(** ** Start *)

Record SessionStartRequest := mkSessionStartRequest {
  sq_project_id : string;
  sq_distinct_id : string;
  sq_person_id : option string;
  sq_platform : string;
  sq_environment : string;
  sq_release : option string;
  sq_user_agent : option string;
  sq_sample_rate : f64;
}.

Definition default_environment : string := "production".
Definition default_sample_rate : f64 := f64_of_u64 1.

Record SessionStartResponse := mkSessionStartResponse { so_session_id : string; so_sampled : bool }.

Definition new_session (id : Uuid) (now : Z) (org_id : Uuid) (sampled : bool)
    (body : SessionStartRequest) : Session :=
  mkSession id (uuid_text org_id) (sq_project_id body) (sq_person_id body) (sq_distinct_id body)
    SS_Active (sq_release body) (sq_environment body) 0 0 false now None None
    (default Pf_Other (SessionPlatform_from_str (sq_platform body))) (sq_user_agent body) sampled
    (sq_sample_rate body) now now.

(** What the two routes do for a project that accepts the session. *)
Definition open_session (env : Env) (project : CrashProject) (body : SessionStartRequest)
    : SessM HttpError SessionStartResponse :=
  let session_id := env_uuid env 0 in
  let sampled := should_sample (uuid_text session_id) (sq_sample_rate body) in
  let session := new_session session_id (env_now env 0) (pj_org_id project) sampled body in
  let* _ := if sampled
            then srepo (fun _ => sess_internal "Failed to create session") (sess_create_session session)
            else ret tt in
  ret (mkSessionStartResponse (uuid_text session_id) sampled).

Definition start_session (env : Env) (user_id : Uuid) (body : SessionStartRequest)
    : SessM HttpError SessionStartResponse :=
  let* project := sess_authorized "Failed to get project" (sq_project_id body) user_id in
  open_session env project body.

(** ** End *)

Record SessionEndRequest := mkSessionEndRequest {
  sf_project_id : string;
  sf_session_id : string;
  sf_status : string;
  sf_error_count : Z;
  sf_crash_count : Z;
  sf_duration_ms : Z;
}.

(** What the two routes do for a caller that may end sessions of the project. *)
Definition close_session (env : Env) (body : SessionEndRequest) : SessM HttpError bool :=
  let* session_id := sess_parse (http 400 "invalid_session_id" "Invalid session ID format")
                       (sf_session_id body) in
  match SessionStatus_from_str (sf_status body) with
  | None => raise (Failed (http 400 "invalid_status" "Invalid session status"))
  | Some status =>
      let* _ := srepo (fun _ => sess_internal "Failed to end session")
                  (sess_end_session (env_now env 1) session_id status (sf_error_count body)
                     (sf_crash_count body) (env_now env 0) (sf_duration_ms body)) in
      ret true
  end.

Definition end_session (env : Env) (user_id : Uuid) (body : SessionEndRequest)
    : SessM HttpError bool :=
  let* _ := sess_authorized "Internal error" (sf_project_id body) user_id in
  close_session env body.

(** ** List *)

Definition sess_default_limit : Z := 50.

Record SessionResponse := mkSessionResponse {
  sp_id : string;
  sp_distinct_id : string;
  sp_status : string;
  sp_release : option string;
  sp_environment : string;
  sp_error_count : Z;
  sp_crash_count : Z;
  sp_crashed : bool;
  sp_platform : string;
  sp_started_at : Z;
  sp_ended_at : option Z;
  sp_duration_ms : option Z;
}.

Definition SessionResponse_from (s : Session) : SessionResponse :=
  mkSessionResponse (uuid_text (ss_id s)) (ss_distinct_id s) (SessionStatus_to_string (ss_status s))
    (ss_release s) (ss_environment s) (ss_error_count s) (ss_crash_count s) (ss_crashed s)
    (SessionPlatform_to_string (ss_platform s)) (ss_started_at s) (ss_ended_at s)
    (ss_duration_ms s).

Definition list_sessions (user_id : Uuid) (project_id : string) (limit offset : Z)
    : SessM HttpError (list SessionResponse) :=
  let* _ := sess_authorized "Failed to get project" project_id user_id in
  let* sessions := srepo (fun _ => sess_internal "Failed to list sessions")
                     (sess_list_sessions project_id limit offset) in
  ret (map SessionResponse_from sessions).

(** ** Release health *)

Definition default_days : Z := 7.

Record ReleaseHealthResponse := mkReleaseHealthResponse {
  rp_release : string;
  rp_environment : string;
  rp_total_sessions : Z;
  rp_crashed_sessions : Z;
  rp_crash_free_session_rate : f64;
  rp_crash_free_user_rate : f64;
  rp_adoption_rate : f64;
  rp_adoption_stage : string;
  rp_first_seen : Z;
  rp_last_seen : Z;
}.

Definition ReleaseHealthResponse_from (h : ReleaseHealth) : ReleaseHealthResponse :=
  mkReleaseHealthResponse (rh_release h) (rh_environment h) (rh_total_sessions h)
    (rh_crashed_sessions h) (rh_crash_free_session_rate h) (rh_crash_free_user_rate h)
    (rh_adoption_rate h) (AdoptionStage_to_string (rh_adoption_stage h)) (rh_first_seen h)
    (rh_last_seen h).

Definition calculate_health (env : Env) (k : nat) (project_id release environment : string)
    (aggregates : list SessionAggregate) (all_sessions : Z)
    : SessM HttpError ReleaseHealthResponse :=
  let* health := sess_of_run (ReleaseHealth_calculate overflow_checks (env_now env k)
                   (env_now env (k + 1)) project_id release environment aggregates all_sessions) in
  ret (ReleaseHealthResponse_from health).

(** A release whose aggregates cannot be read is left out. *)
Fixpoint releases_health (env : Env) (project_id environment : string) (start stop total : Z)
    (i : nat) (releases : list string) : SessM HttpError (list ReleaseHealthResponse) :=
  match releases with
  | [] => ret []
  | release :: releases =>
      let* r := try_srepo (sess_get_aggregates project_id (Some release) environment start stop) in
      let* health :=
        match r with
        | Err _ => ret []
        | Ok aggregates =>
            let* h := calculate_health env (1 + 2 * i) project_id release environment aggregates total in
            ret [h]
        end in
      let* rest := releases_health env project_id environment start stop total (S i) releases in
      ret (health ++ rest)
  end.

Definition list_release_health (env : Env) (user_id : Uuid) (project_id environment : string)
    (days : Z) : SessM HttpError (list ReleaseHealthResponse) :=
  let* _ := sess_authorized "Failed to get project" project_id user_id in
  let stop := env_now env 0 in
  let* start := sess_of_run (days_before stop days) in
  let* releases := srepo (fun _ => sess_internal "Failed to get releases")
                     (sess_get_releases project_id environment) in
  let* total := srepo (fun _ => sess_internal "Failed to get total sessions")
                  (sess_get_total_sessions_in_range project_id environment start stop) in
  releases_health env project_id environment start stop total 0 releases.

Definition get_release_health (env : Env) (user_id : Uuid) (version project_id environment : string)
    (days : Z) : SessM HttpError ReleaseHealthResponse :=
  let* _ := sess_authorized "Failed to get project" project_id user_id in
  let stop := env_now env 0 in
  let* start := sess_of_run (days_before stop days) in
  let* aggregates := srepo (fun _ => sess_internal "Failed to get aggregates")
                       (sess_get_aggregates project_id (Some version) environment start stop) in
  match aggregates with
  | [] => raise (Failed (http 404 "release_not_found" "No data found for this release"))
  | _ =>
      let* total := srepo (fun _ => sess_internal "Failed to get total sessions")
                      (sess_get_total_sessions_in_range project_id environment start stop) in
      calculate_health env 1 project_id version environment aggregates total
  end.

(** ** With a key *)

Definition CRASH_API_KEY_HEADER : string := "x-crash-api-key".

Definition sess_verify_project_api_key (project_id : Uuid) (raw_key : string)
    : SessM HttpError CrashApiKey :=
  let* keys := prepo (fun _ => sess_internal "Internal server error") (repo_list_api_keys project_id) in
  match List.find (usable_key raw_key) keys with
  | Some key => let* _ := sess_spawn (Task_KeyUsed (ak_id key)) in ret key
  | None => raise (Failed (http 401 "invalid_api_key" "Invalid or revoked API key"))
  end.

(** What both routes start with: the header, the project and a key of it. *)
Definition sess_key_authorized (key_header : option string) (project_id : string)
    : SessM HttpError CrashProject :=
  match key_header with
  | None => raise (Failed (http 401 "missing_api_key" ("Missing " +:+ CRASH_API_KEY_HEADER +:+ " header")))
  | Some raw_key =>
      let* id := sess_parse_project project_id in
      let* project := sess_get_project "Internal server error" id in
      let* key := sess_verify_project_api_key id raw_key in
      if negb (bool_decide (ak_key_type key = CK_Capture)) && negb (bool_decide (ak_key_type key = CK_Admin))
      then raise (Failed (http 403 "forbidden" "API key does not have session tracking permission"))
      else ret project
  end.
(* ===== verification/SessHealth.v ===== *)
(** The health of a release: once the hours of a window that are over are aggregated, the
    answers count the sessions that are stored for them. *)
From stdpp Require Import base gmap list strings.
From Stdlib Require Import ZArith Lia.
From S2P Require Import Prelude Text FlagCore CoreTypes Effects Sql Columns CrashModel CrashRepo CrashCapture.
From S2P Require Import JobModel JobStore SessModel SessRepo SessRoutes SessInvariant SessServer SessAggregation.
Local Open Scope Z_scope.

(** * Sums by cells *)

Lemma total_split {R} (f : R -> Z) (p : R -> bool) l :
  total (f <$> l) = total (f <$> select_where p l) + total (f <$> select_where (fun r => negb (p r)) l).
Proof.
  unfold total, select_where. induction l as [|r l IH]; [done|]. cbn. destruct (p r); cbn; lia.
Qed.

Lemma select_where_none {R} (p : R -> bool) l : (forall r, r ∈ l -> p r = false) -> select_where p l = [].
Proof.
  intros H. destruct (select_where p l) as [|r k] eqn:E; [done|]. exfalso.
  assert (Hr : r ∈ select_where p l) by (rewrite E; left).
  apply elem_of_select_where in Hr as [Hr Hp]. by rewrite H in Hp.
Qed.

Lemma select_where_shorter {R} (p : R -> bool) l x : x ∈ l -> p x = false ->
  (length (select_where p l) < length l)%nat.
Proof.
  unfold select_where. intros Hx Hp. induction l as [|y l IH]; [by apply elem_of_nil in Hx|]. cbn.
  assert (L := List.filter_length_le p l).
  apply elem_of_cons in Hx as [<-|Hx]; [rewrite Hp; lia|]. specialize (IH Hx). destruct (p y); cbn; lia.
Qed.

(** The rest without a cell. *)
Section Cells.
Context {R K : Type} `{EqDecision K} (c : R -> K).
(* ===== verification/WgModel.v ===== *)
(** The data of the WireGuard overlay network: devices.rs, weavers.rs, sessions.rs,
    error.rs and peer_stream.rs of [crates/loom-server-wgtunnel] and wgtunnel.rs of
    [crates/loom-server-db] over the tables of
    [crates/loom-server/migrations/028_wgtunnel.sql], with the text of IPv6 addresses. *)
From stdpp Require Import base gmap list strings pretty.
From Stdlib Require Import ZArith Lia Ascii.
From S2P Require Import Prelude Text CoreTypes Effects Sql Columns.
Local Open Scope Z_scope.

(** * IPv6 addresses *)

(** [Ipv6Addr] as its [u128], and its [segments]. *)
Definition Ipv6Addr := Z.

Definition segment (a : Ipv6Addr) (shift : Z) : Z := Z.land (Z.shiftr a shift) 65535.
Definition segments (a : Ipv6Addr) : list Z := segment a <$> [112; 96; 80; 64; 48; 32; 16; 0].
Definition of_segments (l : list Z) : Ipv6Addr := foldl (fun a g => a * 65536 + g) 0 l.

(** ** Display *)

(** [{:x}] of a [u16]. *)
Definition hex_char (d : Z) : ascii := ascii_of_N (Z.to_N (if d <? 10 then 48 + d else 87 + d)).
Definition lower_hex (x : Z) : string :=
  let digit k := hex_char (x / 16 ^ k mod 16) in
  if x <? 16 then String (digit 0) ""
  else if x <? 256 then String (digit 1) (String (digit 0) "")
  else if x <? 4096 then String (digit 2) (String (digit 1) (String (digit 0) ""))
  else String (digit 3) (String (digit 2) (String (digit 1) (String (digit 0) ""))).

Fixpoint fmt_subslice (l : list Z) : string :=
  match l with
  | [] => ""
  | [x] => lower_hex x
  | x :: l => lower_hex x +:+ String ":" (fmt_subslice l)
  end.

(** The first longest run of zeros: its start and length. *)
Record Span := mkSpan { sp_start : nat; sp_len : nat }.

Fixpoint longest_zeroes (i : nat) (current longest : Span) (l : list Z) : Span :=
  match l with
  | [] => longest
  | x :: l =>
      if x =? 0 then
        let current := mkSpan (if (sp_len current =? 0)%nat then i else sp_start current) (S (sp_len current)) in
        longest_zeroes (S i) current (if (sp_len longest <? sp_len current)%nat then current else longest) l
      else longest_zeroes (S i) (mkSpan 0 0) longest l
  end.

(** [to_ipv4_mapped], as its last two segments. *)
Definition ipv4_mapped (l : list Z) : option (Z * Z) :=
  match l with
  | [0; 0; 0; 0; 0; 65535; ab; cd] => Some (ab, cd)
  | _ => None
  end.

Definition dec (x : Z) : string := pretty (Z.to_N x).

Definition ipv6_to_string (a : Ipv6Addr) : string :=
  let l := segments a in
  match ipv4_mapped l with
  | Some (ab, cd) =>
      "::ffff:" +:+ dec (ab / 256) +:+ "." +:+ dec (ab mod 256) +:+ "." +:+ dec (cd / 256)
      +:+ "." +:+ dec (cd mod 256)
  | None =>
      let zeroes := longest_zeroes 0 (mkSpan 0 0) (mkSpan 0 0) l in
      if (1 <? sp_len zeroes)%nat
      then fmt_subslice (take (sp_start zeroes) l) +:+ "::"
           +:+ fmt_subslice (drop (sp_start zeroes + sp_len zeroes) l)
      else fmt_subslice l
  end.

(** ** FromStr *)

(** [char::to_digit]. *)
Definition to_digit (radix : Z) (c : ascii) : option Z :=
  let n := byte_of c in
  let d := if (48 <=? n) && (n <=? 57) then n - 48
           else if (97 <=? n) && (n <=? 122) then n - 87
           else if (65 <=? n) && (n <=? 90) then n - 55 else radix in
  if d <? radix then Some d else None.

(** The value, the number of digits and the rest; [None] with more than [max_digits]. *)
Fixpoint read_digits (radix : Z) (max_digits count : nat) (acc : Z) (s : string)
    : option (Z * nat * string) :=
  match s with
  | EmptyString => Some (acc, count, s)
  | String c r =>
      match to_digit radix c with
      | Some d =>
          if (max_digits <? S count)%nat then None
          else read_digits radix max_digits (S count) (acc * radix + d) r
      | None => Some (acc, count, s)
      end
  end.

Definition read_number (radix : Z) (max_digits : nat) (allow_zero_prefix : bool) (limit : Z)
    (s : string) : option (Z * string) :=
  match read_digits radix max_digits 0 0 s with
  | Some (v, count, r) =>
      if (count =? 0)%nat then None
      else if negb allow_zero_prefix && starts_with s "0" && (1 <? count)%nat then None
      else if v <? limit then Some (v, r) else None
  | None => None
  end.

Definition read_separator {A} (sep : string) (index : nat) (inner : string -> option (A * string))
    (s : string) : option (A * string) :=
  if (0 <? index)%nat then s ← strip_prefix sep s; inner s else inner s.

Definition read_ipv4_addr (s : string) : option (Z * Z * Z * Z * string) :=
  let octet i := read_separator "." i (read_number 10 3 false 256) in
  '(a, s) ← octet 0%nat s;
  '(b, s) ← octet 1%nat s;
  '(c, s) ← octet 2%nat s;
  '(d, s) ← octet 3%nat s;
  Some (a, b, c, d, s).

Definition read_v4_groups (s : string) : option (list Z * string) :=
  '(a, b, c, d, s) ← read_ipv4_addr s; Some ([a * 256 + b; c * 256 + d], s).

(** Up to [n] groups from the [i]-th on, whether they end with an IPv4 address, and the
    rest. *)
Fixpoint read_groups (i n : nat) (s : string) : list Z * bool * string :=
  match n with
  | O => ([], false, s)
  | S n =>
      match (if (0 <? n)%nat then read_separator ":" i read_v4_groups s else None) with
      | Some (gs, s) => (gs, true, s)
      | None =>
          match read_separator ":" i (read_number 16 4 true 65536) s with
          | Some (g, s) => let '(gs, v4, s) := read_groups (S i) n s in (g :: gs, v4, s)
          | None => ([], false, s)
          end
      end
  end.

Definition read_ipv6_addr (s : string) : option (list Z * string) :=
  let '(head, head_ipv4, s) := read_groups 0 8 s in
  if (length head =? 8)%nat then Some (head, s)
  else if head_ipv4 then None
  else
    s ← strip_prefix "::" s;
    let '(tail, _, s) := read_groups 0 (8 - (length head + 1)) s in
    Some (head ++ replicate (8 - length tail - length head) 0 ++ tail, s).

Definition ipv6_parse (s : string) : option Ipv6Addr :=
  match read_ipv6_addr s with
  | Some (l, EmptyString) => Some (of_segments l)
  | _ => None
  end.

Example overlay_text : ipv6_to_string 0xfd7a115ca1e00001000000000000002a = "fd7a:115c:a1e0:1::2a".
Proof. vm_compute. reflexivity. Qed.
Example mapped_text : ipv6_parse (ipv6_to_string 0xffff01020304) = Some 0xffff01020304.
Proof. vm_compute. reflexivity. Qed.
Example unspecified_text : ipv6_to_string 0 = "::" /\ ipv6_parse "::" = Some 0.
Proof. vm_compute. split; reflexivity. Qed.

(** ** Round trip *)

Lemma segment_div a k : 0 <= k -> segment a k = a / 2 ^ k mod 65536.
Proof.
  intros Hk. unfold segment. change 65535 with (Z.ones 16). by rewrite Z.land_ones, Z.shiftr_div_pow2 by done.
Qed.

Lemma segment_u16 a k : 0 <= k -> 0 <= segment a k < 65536.
Proof. intros Hk. rewrite segment_div by done. by apply Z.mod_pos_bound. Qed.

Lemma of_segments_inv a : 0 <= a < 2 ^ 128 -> of_segments (segments a) = a.
Proof.
  intros Ha. unfold segments. cbn [fmap list_fmap]. unfold of_segments. cbn [foldl].
  rewrite !segment_div by done.
  assert (H : forall k, 0 <= k -> a / 2 ^ k = a / 2 ^ (k + 16) * 65536 + a / 2 ^ k mod 65536).
  { intros k Hk. assert (0 < 2 ^ k) by (apply Z.pow_pos_nonneg; lia).
    rewrite Z.pow_add_r, <- Z.div_div by lia.
    change (2 ^ 16) with 65536. assert (E := Z.div_mod (a / 2 ^ k) 65536 ltac:(done)). lia. }
  assert (H0 := H 0 ltac:(done)). assert (H1 := H 16 ltac:(done)). assert (H2 := H 32 ltac:(done)).
  assert (H3 := H 48 ltac:(done)). assert (H4 := H 64 ltac:(done)). assert (H5 := H 80 ltac:(done)).
  assert (H6 := H 96 ltac:(done)). assert (H7 := H 112 ltac:(done)).
  change (0 + 16) with 16 in *. change (16 + 16) with 32 in *. change (32 + 16) with 48 in *.
  change (48 + 16) with 64 in *. change (64 + 16) with 80 in *. change (80 + 16) with 96 in *.
  change (96 + 16) with 112 in *. change (112 + 16) with 128 in *.
  rewrite (Z.div_small a (2 ^ 128)) in H7 by done. rewrite Z.pow_0_r, Z.div_1_r in *. lia.
Qed.

Lemma to_digit_hex d : 0 <= d < 16 -> to_digit 16 (hex_char d) = Some d.
Proof. intros H. assert (Hd : exists n, (n < 16)%nat /\ d = Z.of_nat n) by (exists (Z.to_nat d); lia).
  destruct Hd as (n & Hn & ->). do 16 (destruct n as [|n]; [done|]). lia. Qed.

(** Texts on which a number ends. *)
Definition ends_number (s : string) : Prop := match s with "" => True | String c _ => c = ":"%char end.

Lemma read_digits_end radix m n acc s : ends_number s -> radix <= 58 -> 0 < radix ->
  read_digits radix m n acc s = Some (acc, n, s).
Proof.
  intros H Hr H0. destruct s as [|c s]; [done|]. cbn in H. subst c. cbn [read_digits].
  unfold to_digit. cbn. by rewrite Z.ltb_irrefl.
Qed.

Lemma read_digits_hex m n acc d s : 0 <= d < 16 -> (n < m)%nat ->
  read_digits 16 m n acc (String (hex_char d) s) = read_digits 16 m (S n) (acc * 16 + d) s.
Proof.
  intros Hd Hn. cbn [read_digits]. rewrite to_digit_hex by done.
  by rewrite (proj2 (Nat.ltb_ge _ _)) by lia.
Qed.

Lemma read_hex x s : 0 <= x < 65536 -> ends_number s ->
  read_number 16 4 true 65536 (lower_hex x +:+ s) = Some (x, s).
Proof.
  intros Hx Hs. unfold read_number.
  assert (Hd : forall k, 0 <= x / 16 ^ k mod 16 < 16) by (intros k; by apply Z.mod_pos_bound).
  assert (E0 := Z.div_mod x 16 ltac:(done)). assert (E1 := Z.div_mod (x / 16) 16 ltac:(done)).
  assert (E2 := Z.div_mod (x / 16 / 16) 16 ltac:(done)).
  assert (E3 := Z.div_mod (x / 16 / 16 / 16) 16 ltac:(done)).
  assert (H0 := Hd 0). assert (H1 := Hd 1). assert (H2 := Hd 2). assert (H3 := Hd 3).
  assert (P2 : x / 16 ^ 2 = x / 16 / 16) by (by rewrite Z.div_div by done).
  assert (P3 : x / 16 ^ 3 = x / 16 / 16 / 16) by (by rewrite !Z.div_div by done).
  rewrite P2 in *. rewrite P3 in *. rewrite Z.pow_0_r, Z.div_1_r in *. rewrite Z.pow_1_r in *.
  assert (L : exists n, (0 < n)%nat /\ read_digits 16 4 0 0 (lower_hex x +:+ s) = Some (x, n, s)).
  { unfold lower_hex. cbv zeta. rewrite Z.pow_0_r, Z.div_1_r, Z.pow_1_r, P2, P3.
    destruct (Z.ltb_spec x 16); [|destruct (Z.ltb_spec x 256); [|destruct (Z.ltb_spec x 4096)]];
      rewrite ?append_cons, ?append_nil; rewrite !read_digits_hex by (done || lia);
      rewrite read_digits_end by done; eexists;
      (split; [|match goal with |- Some (?a, _, _) = _ => replace a with x by lia end; reflexivity]); lia. }
  destruct L as (n & Hn & ->). rewrite (proj2 (Nat.eqb_neq _ _)) by lia. cbn [negb andb].
  by rewrite (proj2 (Z.ltb_lt _ _)) by lia.
Qed.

● ● ● ●

_WHAT TO WORK ON_
Scan the records above for the lines holding "sp_crash_count : Z;" and "mkSessionResponse (uuid_text (ss_id". Transcribe those two and every line between them word for word, and no others.

_REPLY_
  sp_crash_count : Z;
  sp_crashed : bool;
  sp_platform : string;
  sp_started_at : Z;
  sp_ended_at : option Z;
  sp_duration_ms : option Z;
}.

Definition SessionResponse_from (s : Session) : SessionResponse :=
  mkSessionResponse (uuid_text (ss_id s)) (ss_distinct_id s) (SessionStatus_to_string (ss_status s))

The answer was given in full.